Unfolding the universe of possibilities..

Every load time is a step closer to discovery.

Mastering Language Models

Navigating the quality-diversity tradeoff with temperature, top-p, top-k, and more

Welcome to the first blog post in this series dedicated to exploring the fascinating world of language models! While most of us are familiar with these tools in the context of text-based chatbots, their applications extend far beyond.

A screenshot showing parameter selection in the SillyTavern interface. Image by the author.

The subject of today’s article will be choosing input parameters — temperature, top-p, top-k, frequency penalty, and presence penalty — with an emphasis on how each of these parameters helps you manage the quality-diversity tradeoff.

Proper use of input parameters lets you control hallucinations, inject creativity into your model’s outputs, and make other fine-grained adjustments to optimize behavior. Just like prompt engineering, effective input parameter tuning can get your model performing at 110%.

This article will take you from beginner to expert on these five essential input parameters. If you already have some expertise, feel free to skip around with the table of contents.

Table of Contents

· Background
· Quality, Diversity, and Temperature
· Top-k and Top-p
· Frequency and Presence Penalties
· The Parameter-Tuning Cheat Sheet
· Wrapping up

Background

Before we get around to selecting our input parameters, we will need to go over some background information. Let’s talk about how these models choose the words that they generate.

To read a document, a language model breaks it down into a sequence of tokens. A token is just a small chunk of text that the model can easily understand: It could be a word, a syllable, or a character. For example, “Megaputer Intelligence Inc.” might be broken down into five tokens: [“Mega”, “puter ”, “Intelligence”, “Inc”, “.”].

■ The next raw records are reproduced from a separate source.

Lemma window_survives_reconnects_witness :
  processedMessages
    (fst (run default_config
              [SocketClose 0%nat 1006; TimerFires 0%nat; SocketOpen 1%nat]
              (fst (run default_config (text_frames 7 1) (fst trigger)))))
    = [Some 7] /\
  on_message default_config (Parsed (text_message (Some 7) "x"))
    (fst (run default_config
              [SocketClose 0%nat 1006; TimerFires 0%nat; SocketOpen 1%nat]
              (fst (run default_config (text_frames 7 1) (fst trigger)))))
  = (fst (run default_config
              [SocketClose 0%nat 1006; TimerFires 0%nat; SocketOpen 1%nat]
              (fst (run default_config (text_frames 7 1) (fst trigger)))),
     [ELog (LogDuplicate (Some 7))]).
Proof.
  apply (window_survives_reconnects default_config
           [SocketClose 0%nat 1006; TimerFires 0%nat; SocketOpen 1%nat]
           (fst (run default_config (text_frames 7 1) (fst trigger)))
           (text_message (Some 7) "x")
           (envelope_with (Some 7) (Some (mkDataMessage (Some "x") None None None))));
    reflexivity.
Defined.

(** X7. A frame that parses and has no envelope goes unnoticed: a run with
    such a frame in it ends in the same state and performs the same effects
    as the run without it. *)
Theorem frame_without_envelope_is_ignored
  (cfg : Config) (evs1 evs2 : list Event) (c : conn) (m : Message) (s : State) :
  envelope m = None ->
  run cfg (evs1 ++ SocketMessage c (Parsed m) :: evs2) s = run cfg (evs1 ++ evs2) s.
Proof.
  intro E. rewrite !run_app. unfold andThen.
  destruct (run cfg evs1 s) as [s1 o1].
  rewrite run_cons. unfold andThen.
  assert (St : step cfg (SocketMessage c (Parsed m)) s1 = (s1, [])).
  { unfold step, on_message. rewrite E. now destruct (c <? nconn s1)%nat. }
  rewrite St. now destruct (run cfg evs2 s1).
Qed.

Lemma frame_without_envelope_is_ignored_witness :
  run default_config
      (text_frames 1 2 ++ SocketMessage 0%nat (Parsed (mkMessage (Some "+491") None))
                       :: text_frames 2 2)
      (fst trigger)
  = run default_config (text_frames 1 2 ++ text_frames 2 2) (fst trigger).
Proof.
  apply frame_without_envelope_is_ignored. reflexivity.
Defined.

(** ** The filter settings *)



(** X9. With the three ignore settings all off, a frame on an existing
    socket whose timestamp the window does not hold is emitted as soon as it
    has a text, an attachment or a reaction. *)
Theorem content_is_emitted_by_default
  (cfg : Config) (s : State) (c : conn) (m : Message) (e : Envelope) :
  ignoreMessages cfg = false -> ignoreAttachments cfg = false ->
  ignoreReactions cfg = false ->
  (c < nconn s)%nat -> envelope m = Some e ->
  Set_has (timestamp e) (processedMessages s) = false ->
  ev_messageText (processedMessage m e) <> "" \/
  ev_attachments (processedMessage m e) <> [] \/
  ev_reactions (processedMessage m e) <> [] ->
  emitted (snd (step cfg (SocketMessage c (Parsed m)) s)) = [processedMessage m e].
Proof.
  intros Im Ia Ir L E H Content.
  unfold step. apply Nat.ltb_lt in L. rewrite L.
  destruct (on_message_fresh cfg s m e E H) as [_ ->].
  assert (Hi : ignored cfg (processedMessage m e) = false).
  { unfold ignored. now rewrite Im, Ia, Ir. }
  assert (He : empty_message (processedMessage m e) = false).
  { unfold empty_message. destruct Content as [T | [A | R]].
    - apply String.eqb_neq in T. now rewrite T.
    - destruct (ev_attachments (processedMessage m e)); [congruence|].
      cbn [List.length Nat.eqb]. now rewrite andb_false_r.
    - destruct (ev_reactions (processedMessage m e)); [congruence|].
      cbn [List.length Nat.eqb]. now rewrite andb_false_r. }
  unfold classify. now rewrite He, Hi.
Qed.

Lemma content_is_emitted_by_default_witness :
  emitted (snd (step default_config
                     (SocketMessage 0%nat (Parsed (attachment_message (Some 9))))
                     (fst trigger)))
    = [processedMessage (attachment_message (Some 9))
         (envelope_with (Some 9)
            (Some (mkDataMessage None (Some [JObj []]) None None)))].
Proof.
  apply (content_is_emitted_by_default default_config (fst trigger) 0%nat
           (attachment_message (Some 9))
           (envelope_with (Some 9)
              (Some (mkDataMessage None (Some [JObj []]) None None))));
    try reflexivity.
  - simpl. lia.
  - right. left. discriminate.
Defined.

Most language models we are familiar with operate by repeatedly generating the next token in a sequence. Each time the model wants to generate another token, it re-reads the entire sequence and predicts the token that should come next. This strategy is known as autoregressive generation.

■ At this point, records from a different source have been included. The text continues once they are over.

Lemma first_failure_nth (cs : list check) : forall (i : nat) (c : check),
  NoDup (map snd cs) ->
  first_failure cs = Some (snd c) ->
  nth_error cs i = Some c ->
  fst c = true /\
  forall (j : nat) (c' : check),
    (j < i)%nat -> nth_error cs j = Some c' -> fst c' = false.
Proof.
  induction cs as [|[failed m] cs IH]; intros i c N F E.
  - destruct i; discriminate E.
  - cbn in N. inversion N as [|? ? Hnot N']; subst.
    cbn in F. destruct i as [|i]; cbn in E.
    + injection E as <-. cbn in F |- *. destruct failed.
      * split; [reflexivity|]. intros j c' Hj. lia.
      * apply first_failure_In in F. contradiction.
    + destruct failed.
      * injection F as F. exfalso. apply Hnot. rewrite F.
        apply in_map. exact (nth_error_In _ _ E).
      * destruct (IH i c N' F E) as [H1 H2]. split; [exact H1|].
        intros [|j] c' Hj Ej; cbn in Ej.
        -- injection Ej as <-. reflexivity.
        -- apply (H2 j c'); [lia | exact Ej].
Qed.

Lemma messages_distinct (p : Page) : NoDup (map snd (checks p)).
Proof.
  unfold checks.
  destruct (String.eqb (cropSelect p) "tur");
    [|destruct (String.eqb (cropSelect p) "maize");
      [|destruct (String.eqb (cropSelect p) "gram")]];
    cbn; repeat constructor; cbn; intuition discriminate.
Qed.

(** X9: the message shown tells which check failed. When a completed run of
    [predict] shows the message of one of the checks of the page, that check
    fails on the page and every check before it passes; so for instance the
    fertilizer message means that area and rainfall are valid. *)
Theorem message_identifies_failed_check (p p' : Page) (i : nat) (c : check) :
  predict p = Normal tt p' ->
  nth_error (checks p) i = Some c ->
  error_text p' = snd c ->
  fst c = true /\
  forall (j : nat) (c' : check),
    (j < i)%nat -> nth_error (checks p) j = Some c' -> fst c' = false.
Proof.
  intros H E T. destruct (predict_normal p p' H) as [_ ->].
  apply (first_failure_nth (checks p) i c (messages_distinct p)); [|exact E].
  revert T. unfold final_page.
  destruct (first_failure (checks p)) as [msg|]; cbn.
  - intros ->. reflexivity.
  - intros T. exfalso.
    apply (messages_nonempty p (snd c)); [|symmetry; exact T].
    apply in_map. exact (nth_error_In _ _ E).
Qed.

Lemma message_identifies_failed_check_witness :
  fst (check_fert_tur (tur_page "1" "500" "")) = true /\
  forall (j : nat) (c' : check),
    (j < 3)%nat -> nth_error (checks (tur_page "1" "500" "")) j = Some c' ->
    fst c' = false.
Proof.
  apply (message_identifies_failed_check
           (tur_page "1" "500" "")
           (error_page (tur_page "1" "500" "") "Enter fertilizers (kg) for Tur.")).
  - vm_compute. reflexivity.
  - reflexivity.
  - reflexivity.
Defined.

(** X10: a negative estimate is shown as zero: when validation passes and
    the formula gives a value below 0, the result field reads
    "0 quintals (approx.)" followed by the label. *)
Theorem negative_estimate_shows_zero (p p' : Page) :
  predict p = Normal tt p' ->
  first_failure (checks p) = None ->
  (yield_at_break p <? 0) = true ->
  result_text p' = ("0 quintals (approx.)" ++ label_at_break p)%string /\
  error_text p' = ""%string.
Proof.
  intros H F N. destruct (predict_normal p p' H) as [_ ->].
  unfold final_page. rewrite F. unfold shown_value, clamp. rewrite N.
  split; reflexivity.
Qed.

Lemma negative_estimate_shows_zero_witness :
  result_text (result_page (tur_page "0.5" "0" "0") "0 quintals (approx.) (Tur)")
  = ("0 quintals (approx.)" ++ label_at_break (tur_page "0.5" "0" "0"))%string /\
  error_text (result_page (tur_page "0.5" "0" "0") "0 quintals (approx.) (Tur)")
  = ""%string.
Proof.
  apply (negative_estimate_shows_zero (tur_page "0.5" "0" "0")).
  - vm_compute. reflexivity.
  - vm_compute. reflexivity.
  - vm_compute. reflexivity.
Defined.

(** ** 23. How leniently a field is parsed *)

Lemma trim_start_white_space (ws s : string) :
  all_white_space ws = true ->
  ParseFloat.trim_start (ws ++ s) = ParseFloat.trim_start s.
Proof.
  induction ws as [|c ws IH]; cbn; [reflexivity|].
  intros H. apply andb_true_iff in H. destruct H as [Hc Hw].
  rewrite Hc. exact (IH Hw).
Qed.

(** X11: leading white space is ignored: a field parses to the same value,
    or to the same invalid marker, with any run of white space put before
    its text. *)
Theorem parseNumber_ignores_leading_white_space (ws s : string) :
  all_white_space ws = true ->
  parseNumber (Some (ws ++ s)%string) = parseNumber (Some s).
Proof.
  intros H. unfold parseNumber, ParseFloat.parseFloat. cbn [value_or_empty].
  rewrite (trim_start_white_space ws s H). reflexivity.
Qed.

Lemma parseNumber_ignores_leading_white_space_witness :
  parseNumber (Some ("   " ++ "12.5")%string) = parseNumber (Some "12.5"%string).
Proof.
  apply (parseNumber_ignores_leading_white_space "   " "12.5").
  vm_compute. reflexivity.
Defined.

Lemma append_empty_r (s : string) : (s ++ "")%string = s.
Proof.
  induction s as [|c s IH]; cbn; [reflexivity | rewrite IH; reflexivity].
Qed.

Lemma digits_app (ds t : string) :
  all_digits ds = true -> ends_number t = true ->
  ParseFloat.digits (ds ++ t) = (fst (ParseFloat.digits ds), t) /\
  snd (ParseFloat.digits ds) = ""%string.
Proof.
  intros D T. induction ds as [|c ds IH].
  - cbn. split; [|reflexivity].
    destruct t as [|c t]; [reflexivity|]. cbn in T |- *.
    destruct (ParseFloat.digit_of c); [discriminate T | reflexivity].
  - cbn in D |- *. destruct (ParseFloat.digit_of c); [|discriminate D].
    destruct (IH D) as [I1 I2]. rewrite I1.
    destruct (ParseFloat.digits ds) as [dl r]. cbn in I2 |- *. auto.
Qed.

Lemma exponent_part_ends (t : string) :
  ends_number t = true -> ParseFloat.exponent_part t = 0%Z.
Proof.
  destruct t as [|c t]; [reflexivity|]. cbn.
  destruct (ParseFloat.digit_of c); [intros [=]|].
  intros H. apply negb_true_iff in H.
  apply orb_false_iff in H. destruct H as [H He'].
  apply orb_false_iff in H. destruct H as [_ He].
  rewrite He, He'. reflexivity.
Qed.

Lemma unsigned_literal_digits (c : ascii) (ds t : string) (d : Z) :
  ParseFloat.digit_of c = Some d ->
  all_digits ds = true -> ends_number t = true ->
  ParseFloat.unsigned_literal (String c ds ++ t)
  = Some (ParseFloat.LitDecimal
            (ParseFloat.digits_value (d :: fst (ParseFloat.digits ds))) 0).
Proof.
  intros Dc D T.
  assert (P : prefix "Infinity" (String c ds ++ t) = false).
  { destruct c as [[] [] [] [] [] [] [] []]; try discriminate Dc; reflexivity. }
  unfold ParseFloat.unsigned_literal. rewrite P.
  cbn [append ParseFloat.digits]. rewrite Dc.
  destruct (digits_app ds t D T) as [I1 _]. rewrite I1.
  rewrite (exponent_part_ends t T).
  destruct t as [|c' t']; [reflexivity|].
  cbn in T. destruct (ParseFloat.digit_of c') eqn:Dc'; [discriminate T|].
  apply negb_true_iff in T.
  apply orb_false_iff in T. destruct T as [T _].
  apply orb_false_iff in T. destruct T as [T _].
  destruct c' as [[] [] [] [] [] [] [] []]; try discriminate T; reflexivity.
Qed.

(** X12: text after an integer is ignored: a non-empty string of digits
    followed by anything that cannot continue the number (a unit, a space, a
    comma, a second sign) parses to the same number as the digits alone, so
    "12 kg" is accepted as 12. *)
Theorem parseNumber_ignores_trailing_text (ds t : string) :
  ds <> ""%string ->
  all_digits ds = true ->
  ends_number t = true ->
  parseNumber (Some (ds ++ t)%string) = parseNumber (Some ds) /\
  parseNumber (Some ds) <> None.
Proof.
  intros N D T. destruct ds as [|c ds]; [congruence|]. clear N.
  cbn in D. destruct (ParseFloat.digit_of c) as [d|] eqn:Dc; [|discriminate D].
  assert (W : ParseFloat.is_white_space c = false
              /\ forall r, ParseFloat.sign (String c r) = (false, String c r)).
  { destruct c as [[] [] [] [] [] [] [] []]; try discriminate Dc;
      split; reflexivity. }
  destruct W as [W S].
  pose proof (unsigned_literal_digits c ds t d Dc D T) as U.
  pose proof (unsigned_literal_digits c ds "" d Dc D eq_refl) as U0.
  rewrite append_empty_r in U0.
  unfold parseNumber, ParseFloat.parseFloat, Number.isNaN. cbn [value_or_empty].
  cbn [append ParseFloat.trim_start]. rewrite W, !S.
  cbn [append] in U. rewrite U, U0. split; [reflexivity|].
  cbn [ParseFloat.literal_value]. rewrite of_decimal_not_nan. discriminate.
Qed.

Lemma parseNumber_ignores_trailing_text_witness :
  parseNumber (Some ("12" ++ " kg")%string) = parseNumber (Some "12"%string) /\
  parseNumber (Some "12"%string) <> None.
Proof.
  apply (parseNumber_ignores_trailing_text "12" " kg").
  - discriminate.
  - vm_compute. reflexivity.
  - vm_compute. reflexivity.
Defined.

Lemma literal_value_nonneg (l : ParseFloat.literal) :
  nonneg (ParseFloat.literal_value l).
Proof.
  destruct l as [|m e]; [reflexivity|].
  cbn. unfold Number.of_decimal, Number.of_ratio.
  destruct (m =? 0)%Z; [reflexivity|].
  destruct (0 <=? e)%Z;
    (destruct (_ =? 0)%Z; [reflexivity|];
     destruct (_ || _); [reflexivity | apply FloatFacts.nonneg_scale2]).
Qed.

Autoregressive generation of tokens by a language model. GIF by Echo Lu, containing a modification of an image by Annie Surla from NVIDIA. Modified with permission from owner.

This explains why ChatGPT prints the words out one at a time: It is streaming the words to you as it writes them.

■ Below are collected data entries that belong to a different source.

(** * simple-table-refine: the rule-matching engine, embedded and verified

    A shallow embedding of the JavaScript sources of simple-table-refine
    (refine_util.js, row_filter.js, col_filter.js and the refine
    orchestrator) together with the properties of the rule combiner, the
    row filter, the column filter and the operation dispatch.

    Conventions of the embedding.
    - A JavaScript array is a [list]; [arr[i]] is [js_get arr i], which is
      [None] where JavaScript yields [undefined].
    - Indices, and numeric cells, are integers ([Z]).  [parseInt(i, 10)] is
      only ever applied to loop counters and collected indices, on which it
      is the identity, and is therefore not written.
    - A JavaScript exception is the [Throw] case of [Result]; evaluation
      order is kept, so the first exception raised by the source is the one
      returned by the model.
    - [console.log] calls of the source have no effect on tables or
      callbacks and are left out. *)

From stdpp Require Import base decidable option list gmap sets strings.
From Stdlib Require Import ZArith QArith Lia FunctionalExtensionality.

Local Open Scope Z_scope.
#[local] Set Warnings "-clear-no-such-hyp,-register-all".

(** ** JavaScript values, arrays and exceptions *)

(** A cell holds a dynamically typed scalar. *)
Inductive Value :=
  | VStr (s : string)
  | VNum (n : Z)
  | VBool (b : bool).

#[global] Instance Value_eq_dec : EqDecision Value.
Proof. solve_decision. Defined.

Abbreviation Row := (list Value).
Abbreviation Table := (list (list Value)).
(** C7. The extraction queues exactly the cells that hold a string whose
    trimmed form is not empty, in row-major order, and never a number, a
    boolean or a blank cell; the unique texts are keyed by the exact
    string, in first-seen order, and start unresolved. *)
Theorem C7_extraction (grid : list (list cell)) :
  cellsToTranslate (extract grid) = grid_cells 0 grid
  /\ (forall c : translatable,
     c ∈ cellsToTranslate (extract grid) <->
     cell_at grid (row c) (col c) = Some (CStr (text c))
     /\ trim (text c) <> EmptyString)
  /\ StronglySorted before (cellsToTranslate (extract grid))
  /\ map_keys (uniqueTexts (extract grid)) =
     first_seen (text <$> cellsToTranslate (extract grid))
  /\ Forall (fun kv => kv.2 = VNull) (uniqueTexts (extract grid)).
Proof.
  split; [now rewrite extract_spec |].
  split; [apply extracted_cells |]. split; [apply extracted_sorted |].
  rewrite extract_spec. cbn [cellsToTranslate uniqueTexts]. split.
  - rewrite map_keys_fold_note. simpl. apply filter_all_in.
    intros x _ Hx. inversion Hx.
  - apply fold_note_unresolved. constructor.
Qed.
(** ** The client *)

Section ClientProofs.

Variable E : engine.
Variable net : network.

Lemma retry_loop_429 fuel texts attempt w r :
  attempt < MAX_RETRIES ->
  net (requests w) = Resolved r ->
  status r = 429 ->
  retry_loop E net (S fuel) texts attempt w =
  if MAX_RETRIES <=? S attempt
  then Some (all_items texts rate_limit_message, requested texts w)
  else retry_loop E net fuel texts (S attempt)
         (emit (Sleep (2 ^ Z.of_nat (S attempt) * 1000)) (requested texts w)).
Proof.
  intros Hlt Hnet Hstatus. cbn [retry_loop].
  apply Nat.ltb_lt in Hlt. rewrite Hlt, Hnet, Hstatus. reflexivity.
Qed.

(** The loop returns when given a turn for every attempt that is left. *)
Lemma retry_loop_total fuel texts attempt w :
  MAX_RETRIES <= fuel + attempt ->
  exists translated w', retry_loop E net fuel texts attempt w = Some (translated, w').
Proof.
  revert attempt w. induction fuel as [| fuel IH]; intros attempt w Hfuel.
  - cbn [retry_loop]. destruct (attempt <? MAX_RETRIES) eqn:Hlt.
    + apply Nat.ltb_lt in Hlt. simpl in Hfuel. lia.
    + eauto.
  - cbn [retry_loop]. destruct (attempt <? MAX_RETRIES) eqn:Hlt; [| eauto].
    destruct (net (requests w)) as [message | r]; [eauto |].
    destruct (status r =? 429); [| eauto].
    destruct (MAX_RETRIES <=? S attempt); [eauto |].
    apply IH. lia.
Qed.

Lemma callGeminiBatch_total texts w :
  exists translated w', callGeminiBatch E net texts w = Some (translated, w').
Proof. apply retry_loop_total. lia. Qed.

(** A call leaves the cache alone and adds requests and waits to the
    trace. *)
Lemma retry_loop_world fuel texts attempt w translated w' :
  retry_loop E net fuel texts attempt w = Some (translated, w') ->
  translationCache w' = translationCache w
  /\ exists events, trace w' = trace w ++ events
       /\ Forall (fun e => e = Fetch texts \/ exists ms, e = Sleep ms) events.
Proof.
  revert attempt w. induction fuel as [| fuel IH]; intros attempt w; cbn [retry_loop].
  - destruct (attempt <? MAX_RETRIES); [discriminate |].
    intros [= <- <-]. split; [reflexivity |]. exists []. now rewrite app_nil_r.
  - assert (forall result,
      Some (result, requested texts w) = Some (translated, w') ->
      translationCache w' = translationCache w
      /\ exists events, trace w' = trace w ++ events
           /\ Forall (fun e => e = Fetch texts \/ exists ms, e = Sleep ms) events)
      as Hdone.
    { intros result [= _ <-]. split; [reflexivity |]. exists [Fetch texts].
      split; [reflexivity | repeat constructor]. }
    destruct (attempt <? MAX_RETRIES).
    + destruct (net (requests w)) as [message | r]; [apply Hdone |].
      destruct (status r =? 429); [| apply Hdone].
      destruct (MAX_RETRIES <=? S attempt); [apply Hdone |].
      intros Hrec. apply IH in Hrec as (Hcache & events & Htrace & Hevents).
      split; [exact Hcache |].
      exists (Fetch texts :: Sleep (2 ^ Z.of_nat (S attempt) * 1000) :: events).
      split.
      * rewrite Htrace. simpl. now rewrite <- !app_assoc.
      * constructor; [now left |]. constructor; [right; eauto | exact Hevents].
    + intros [= <- <-]. split; [reflexivity |]. exists []. now rewrite app_nil_r.
Qed.

End ClientProofs.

To generate a token, a language model assigns a likelihood score to each token in its vocabulary. A token gets a high likelihood score if it is a good continuation of the text and a low likelihood score if it is a poor continuation of the text, as assessed by the model. The sum of the likelihood scores over all tokens in the model’s vocabulary is always exactly equal to one.

A language model assigns likelihood scores to predict the next token in the sequence. Original image by Annie Surla from NVIDIA, modified by Echo Lu with permission from owner.

After the likelihood scores are assigned, a token sampling scheme is used to pick the next token in the sequence. The token sampling scheme may incorporate some randomness so that the language model does not answer the same question in the same way every time. This randomness can be a nice feature in chatbots or other applications.

TLDR: Language models break down text into chunks, predict the next chunk in the sequence, and mix in some randomness. Repeat as needed to generate language.

Quality, Diversity, and Temperature

But why would we ever want to pick the second-best token, the third-best token, or any other token besides the best, for that matter? Wouldn’t we want to pick the best token (the one with the highest likelihood score) every time? Often, we do. But if we picked the best answer every time, we would get the same answer every time. If we want a diverse range of answers, we may have to give up some quality to get it. This sacrifice of quality for diversity is called a quality-diversity tradeoff.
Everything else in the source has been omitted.